A causa di una serie di eventi paranormali una famiglia si rivolge a una coppia di sciamani per tutelare il proprio bimbo. Da uno spunto interessante esce una pellicola purtroppo in conclusione solo mediocre, complice in primis una durata fuori dalla norma ingiustificata rispetto alla poca corposità degli eventi narrati. Giocare con luci e ombre e figure mostruose funziona, ma sino a un certo punto: alla lunga ci si stanca e il gioco non vale nemmeno la candela, poiché il cast è deludente e i momenti di suspense distribuiti con il contagocce.
Jae-hyun Jang esplora, a modo suo, il mondo dello sciamanesimo coreano attraverso una pellicola horror che vede come protagonista un ottimo e centrato Choi Min-sik. Molto intense e coinvolgenti le scene dei rituali. Originale l'aspetto cromatico del film, che passa da colori intesi quasi saturi a gradazioni di colore sempre più rarefatte e cupe come a evidenziare la discesa verso il male.
Geomanzia, sciamanesimo, profanatori di tombe, anime risentite, una bara che bara. La somma è un pericolo per famiglie e impresari funebri. Ce ne sarebbe quanto basta per far divampare subito il pandemonio (Mestci ne avrebbe ricavato un ottavo Siccin), ma prima che il film dia seriamente di matto uscendo dai propri cardini dovremo stare zitti e buoni per tre dei suoi quarti (e parliamo di 130'), tutti preliminari di un orgasmo che arriva scoordinato. Ben impacchettato, ancorché originale, ma per traguardare l'ultimo fotogramma occorre la pazienza di tutti i santi del caldendario.
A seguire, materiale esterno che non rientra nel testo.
(* ===== verification/DChainLocks.v ===== *)
(** * double-chain-locks-impl.c and double-chain-locks.c

    The index allocator for several cores.  Each core has its own cells, a list
    of the indexes it has used, and its own timestamps; allocating and freeing
    an index changes the data of all cores and happens in write mode only, while
    rejuvenating an index changes the data of the calling core and happens in
    both modes.  The cells and five of the functions on them are, statement by
    statement, those of double-chain-impl.c. *)
From stdpp Require Import base list gmap numbers sets.
From Stdlib Require Import ZArith Lia.
From S2P Require Import Prelude.
From S2P Require Import Memory.
From S2P Require Import DChainImpl.
From S2P Require Import DChain.

(** ** double-chain-locks-impl.c *)

Definition dchain_locks_impl_init : list dchain_cell → Z → option (list dchain_cell) :=
  dchain_impl_init.

Definition dchain_locks_impl_allocate_new_index
    : list dchain_cell → Z → option (Z * list dchain_cell * Z) := dchain_impl_allocate_new_index.

Definition dchain_locks_impl_free_index : list dchain_cell → Z → option (Z * list dchain_cell) :=
  dchain_impl_free_index.

Definition dchain_locks_impl_rejuvenate_index : list dchain_cell → Z → option (Z * list dchain_cell) :=
  dchain_impl_rejuvenate_index.

Definition dchain_locks_impl_is_index_allocated : list dchain_cell → Z → option Z :=
  dchain_impl_is_index_allocated.

(** The list of active indexes: an index that is not in it points to cell 1,
    which is not itself initialised. *)
Definition dchain_locks_impl_activity_init (cells : list dchain_cell) (size : Z)
    : option (list dchain_cell) :=
  cells ← set_prev cells ALLOC_LIST_HEAD ALLOC_LIST_HEAD;
  cells ← set_next cells ALLOC_LIST_HEAD ALLOC_LIST_HEAD;
  '(_, cells) ← iterate (S (Z.to_nat size)) (λ '(i, cells),
      if i <? size + INDEX_SHIFT then
        cells ← set_next cells i FREE_LIST_HEAD;
        n ← nxt cells i;
        cells ← set_prev cells i n;
        Some (Continue (i + 1, cells))
      else Some (Return (i, cells))) (INDEX_SHIFT, cells);
  Some cells.

Definition dchain_locks_impl_activate_index (cells : list dchain_cell) (index : Z)
    : option (Z * list dchain_cell) :=
  let lifted := index + INDEX_SHIFT in
  lifted_next ← nxt cells lifted;
  lifted_prev ← prv cells lifted;
  if negb (lifted_next =? FREE_LIST_HEAD) && (lifted_next =? ALLOC_LIST_HEAD) then Some (0, cells) else
  cells ← (if negb (lifted_next =? FREE_LIST_HEAD) then
             cells ← set_next cells lifted_prev lifted_next;
             cells ← set_prev cells lifted_next lifted_prev;
             _ ← prv cells ALLOC_LIST_HEAD;
             Some cells
           else Some cells);
  al_head_prev ← prv cells ALLOC_LIST_HEAD;
  cells ← set_next cells lifted ALLOC_LIST_HEAD;
  cells ← set_prev cells lifted al_head_prev;
  cells ← set_next cells al_head_prev lifted;
  cells ← set_prev cells ALLOC_LIST_HEAD lifted;
  Some (1, cells).

Definition dchain_locks_impl_deactivate_index (cells : list dchain_cell) (index : Z)
    : option (Z * list dchain_cell) :=
  let freed := index + INDEX_SHIFT in
  freed_prev ← prv cells freed;
  freed_next ← nxt cells freed;
  if freed_next =? FREE_LIST_HEAD then Some (0, cells) else
  cells ← set_next cells freed_prev freed_next;
  cells ← set_prev cells freed_next freed_prev;
  cells ← set_next cells freed FREE_LIST_HEAD;
  n ← nxt cells freed;
  cells ← set_prev cells freed n;
  Some (1, cells).

Definition dchain_locks_impl_is_index_active (cells : list dchain_cell) (index : Z) : option Z :=
  n ← nxt cells (index + INDEX_SHIFT);
  Some (if negb (n =? FREE_LIST_HEAD) then 1 else 0).

(** The result and [*next]. *)
Definition dchain_locks_impl_next (cells : list dchain_cell) (index next : Z) : option (Z * Z) :=
  n ← nxt cells (index + INDEX_SHIFT);
  if n =? ALLOC_LIST_HEAD then Some (0, next) else Some (1, n - INDEX_SHIFT).

Definition dchain_locks_impl_get_oldest_index (cells : list dchain_cell) (index : Z)
    : option (Z * Z) :=
  n ← nxt cells ALLOC_LIST_HEAD;
  p ← prv cells ALLOC_LIST_HEAD;
  if (n =? p) && (n =? ALLOC_LIST_HEAD) then Some (0, index) else Some (1, n - INDEX_SHIFT).

Definition dchain_locks_impl_reposition_index (cells : list dchain_cell) (index new_prev_index : Z)
    : option (Z * list dchain_cell) :=
  let lifted := index + INDEX_SHIFT in
  lifted_next ← nxt cells lifted;
  lifted_prev ← prv cells lifted;
  if (lifted_next =? lifted_prev) && negb (lifted_next =? ALLOC_LIST_HEAD) then Some (0, cells) else
  cells ← set_next cells lifted_prev lifted_next;
  cells ← set_prev cells lifted_next lifted_prev;
  let new_prev := new_prev_index + INDEX_SHIFT in
  new_prev_next ← nxt cells new_prev;
  cells ← set_prev cells lifted new_prev;
  cells ← set_next cells lifted new_prev_next;
  cells ← set_prev cells new_prev_next lifted;
  cells ← set_next cells new_prev lifted;
  Some (1, cells).

(** ** double-chain-locks.c *)

(** What one core has: [cells[lcore]], [active_cells[lcore]] and
    [timestamps[lcore]] of struct DoubleChainLocks. *)
Record core_chain := CoreChain {
  cells : list dchain_cell;
  active_cells : list dchain_cell;
  timestamps : list Z
}.

(** Indexed by the number of the core; [range] is not read after allocation. *)
Abbreviation DoubleChainLocks := (list core_chain).

Definition set_cells (k : core_chain) (c : list dchain_cell) : core_chain :=
  CoreChain c (active_cells k) (timestamps k).

Definition set_active (k : core_chain) (c : list dchain_cell) : core_chain :=
  CoreChain (cells k) c (timestamps k).

Definition set_timestamps (k : core_chain) (t : list Z) : core_chain :=
  CoreChain (cells k) (active_cells k) t.

Section chain.
(** The enabled cores and [rte_lcore_id()]. *)
Variable lcores : list nat.
Variable lcore_id : nat.

(** RTE_LCORE_FOREACH *)
Definition foreach_lcore {A} (f : nat → A → option A) (a : A) : option A :=
  foldl (λ o c, a ← o; f c a) (Some a) lcores.

(** Fresh cells, [cell_size] bytes apart. *)
Definition fresh_cells (cell_size a n : Z) : M (list dchain_cell) := λ μ,
  Some ((λ i, Cell (junk μ (a + cell_size * i)) (junk μ (a + cell_size * i + 4))) <$> seqZ 0 n, μ).

Section allocate.
(** The sizes of a cell and of a timestamp, which double-chain-tm.c aligns. *)
Variable cell_size time_size : Z.

(** The three arrays of one core; when one cannot be allocated, those of this core
    and the struct itself are freed.  Every entry of the timestamps is set. *)
Definition allocate_core (index_range chain_alloc : Z) : M (option core_chain) :=
  cells_alloc ← malloc (u64 (cell_size * (index_range + DCHAIN_RESERVED)));
  if cells_alloc =? NULL then _ ← free chain_alloc; mret None else
  active_cells_alloc ← malloc (u64 (cell_size * (index_range + DCHAIN_RESERVED)));
  if active_cells_alloc =? NULL then _ ← free cells_alloc; _ ← free chain_alloc; mret None else
  active ← fresh_cells cell_size active_cells_alloc (index_range + DCHAIN_RESERVED);
  active ← lift (dchain_locks_impl_activity_init active index_range);
  timestamps_alloc ← malloc (u64 (time_size * index_range));
  if timestamps_alloc =? NULL then
    _ ← free cells_alloc; _ ← free active_cells_alloc; _ ← free chain_alloc; mret None else
  cs ← fresh_cells cell_size cells_alloc (index_range + DCHAIN_RESERVED);
  cs ← lift (dchain_locks_impl_init cs index_range);
  mret (Some (CoreChain cs active (replicate (Z.to_nat index_range) (-1)))).

Fixpoint allocate_cores (index_range chain_alloc : Z) (cs : list nat) (chain : DoubleChainLocks)
    : M (option DoubleChainLocks) :=
  match cs with
  | [] => mret (Some chain)
  | c :: cs' =>
      k ← allocate_core index_range chain_alloc;
      match k with
      | None => mret None
      | Some k => allocate_cores index_range chain_alloc cs' (<[c := k]> chain)
      end
  end.

(** The result, [*chain_out], and the chain behind it on success.  The entries of
    the cores that are not enabled stay uninitialised: here, without cells. *)
Definition chain_allocate (RTE_MAX_LCORE : nat) (index_range chain_out : Z)
    : M (Z * Z * option DoubleChainLocks) :=
  chain_alloc ← malloc (24 * Z.of_nat RTE_MAX_LCORE + 8);
  if chain_alloc =? NULL then mret (0, chain_out, None) else
  chain ← allocate_cores index_range chain_alloc lcores
            (replicate RTE_MAX_LCORE (CoreChain [] [] []));
  mret (match chain with
        | None => (0, chain_out, None)
        | Some chain => (1, chain_alloc, Some chain)
        end).

End allocate.

Definition dchain_locks_allocate : nat → Z → Z → M (Z * Z * option DoubleChainLocks) :=
  chain_allocate 8 8.

(** The functions that write take the flag [write_state] of the core and return
    the flag [write_attempt] after the result. *)

Definition dchain_locks_allocate_new_index (write_state write_attempt : bool)
    (chain : DoubleChainLocks) (index_out time : Z) : option (Z * bool * DoubleChainLocks * Z) :=
  if negb write_state then Some (1, true, chain, index_out) else
  '(ret, index_out, chain) ← foreach_lcore (λ c '(ret, index_out, chain),
      k ← chain !! c;
      '(new_ret, cs, index_out) ← dchain_locks_impl_allocate_new_index (cells k) index_out;
      ts ← (if negb (new_ret =? 0) then wr (timestamps k) index_out time else Some (timestamps k));
      Some (new_ret, index_out, <[c := CoreChain cs (active_cells k) ts]> chain))
    (-1, index_out, chain);
  chain ← (if negb (ret =? 0) then
             k ← chain !! lcore_id;
             '(_, ac) ← dchain_locks_impl_activate_index (active_cells k) index_out;
             Some (<[lcore_id := set_active k ac]> chain)
           else Some chain);
  Some (ret, write_attempt, chain, index_out).

Definition dchain_locks_rejuvenate_index (chain : DoubleChainLocks) (index time : Z)
    : option (Z * DoubleChainLocks) :=
  k ← chain !! lcore_id;
  '(ret, cs) ← dchain_locks_impl_rejuvenate_index (cells k) index;
  let k := set_cells k cs in
  k ← (if negb (ret =? 0) then
         ts ← wr (timestamps k) index time;
         '(_, ac) ← dchain_locks_impl_activate_index (active_cells k) index;
         Some (CoreChain (cells k) ac ts)
       else Some k);
  Some (ret, <[lcore_id := k]> chain).

(** The loop that looks for the new predecessor; [fuel] bounds its iterations. *)
Definition find_new_prev (fuel : nat) (k : core_chain) (index time : Z) : option Z :=
  t ← rd (timestamps k) index;
  iterate fuel (λ '(prev, prev_time),
    '(more, next) ← dchain_locks_impl_next (cells k) prev 0;
    if more =? 0 then Some (Return (-1)) else
    next_time ← rd (timestamps k) next;
    if (prev_time <=? time) && (time <=? next_time) && negb (index =? prev)
    then Some (Return prev) else Some (Continue (next, next_time))) (index, t).

Definition dchain_locks_update_timestamp (chain : DoubleChainLocks) (index time : Z)
    : option (Z * DoubleChainLocks) :=
  k ← chain !! lcore_id;
  new_prev ← find_new_prev (S (length (cells k))) k index time;
  '(ret, cs) ← (if new_prev =? -1
                then dchain_locks_impl_rejuvenate_index (cells k) index
                else dchain_locks_impl_reposition_index (cells k) index new_prev);
  Some (ret, <[lcore_id := set_cells k cs]> chain).

Definition dchain_locks_free_index (write_state write_attempt : bool) (chain : DoubleChainLocks)
    (index : Z) : option (Z * bool * DoubleChainLocks) :=
  if negb write_state then Some (1, true, chain) else
  '(rez, chain) ← foreach_lcore (λ c '(_, chain),
      k ← chain !! c;
      '(new_rez, cs) ← dchain_locks_impl_free_index (cells k) index;
      '(_, ac) ← dchain_locks_impl_deactivate_index (active_cells k) index;
      ts ← wr (timestamps k) index (-1);
      Some (new_rez, <[c := CoreChain cs ac ts]> chain)) (-1, chain);
  Some (rez, write_attempt, chain).

Definition most_recent (chain : DoubleChainLocks) (index : Z) : option Z :=
  foreach_lcore (λ c most_recent,
    k ← chain !! c; t ← rd (timestamps k) index;
    Some (if most_recent <? t then t else most_recent)) (-1).

(** Returns the result, the flag, the chain and [*index_out]. *)
Definition dchain_locks_expire_one_index (write_state write_attempt : bool)
    (chain : DoubleChainLocks) (index_out time : Z) : option (Z * bool * DoubleChainLocks * Z) :=
  k ← chain !! lcore_id;
  '(has_ind, index) ← dchain_locks_impl_get_oldest_index (active_cells k) index_out;
  if has_ind =? 0 then Some (0, write_attempt, chain, index) else
  t ← rd (timestamps k) index;
  if (-1 <? t) && (t <? time) then
    if negb write_state then Some (1, true, chain, index) else
    recent ← most_recent chain index;
    if time <=? recent then
      '(ret, chain) ← dchain_locks_update_timestamp chain index recent;
      Some (ret, write_attempt, chain, index)
    else
      '(rez, wa, chain) ← dchain_locks_free_index write_state write_attempt chain index;
      Some (rez, wa, chain, index)
  else Some (0, write_attempt, chain, index).

Definition dchain_locks_is_index_allocated (chain : DoubleChainLocks) (index : Z) : option Z :=
  k ← chain !! lcore_id; dchain_locks_impl_is_index_allocated (cells k) index.

End chain.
Una sciamana, un geomante e un impresario di tombe funebri devono unire le loro forze per combattere prima un antenato vendicativo e poi un revenant guerriero impregnato d'imperialismo nipponico... Horror-folk sudcoreano originale ma più curioso che riuscito: troppi i temi affrontati, alcuni dei quali strettamente connessi con la storia e le tradizioni del paese e troppo dilatati i tempi prima di arrivare al clou. La fattura è buona e il cast offre prove valide, ma si avverte la mancanza di una sceneggiatura coesa che tenga desto l'interesse per tutta la considerevole durata.
130 minuti di grande cinema che scrutano e scandagliano fenomeni religiosi e rituali arcaici sotto l’infiammata regia di Jae-hyun Jang. Il luogo ctonio, terroso, vivido, ostenta tutta la sua imponenza traducendo nel volto dei personaggi le psicosi indotte, mentre tutto attorno il sonoro ricama stridule melodie e la fotografia regala sensibilità cromatiche. Una storia stratificata, quindi didascalica, ma caratterizzata da un genuino livore terrifico. Febbrile la giovanissima Kim Go-eun.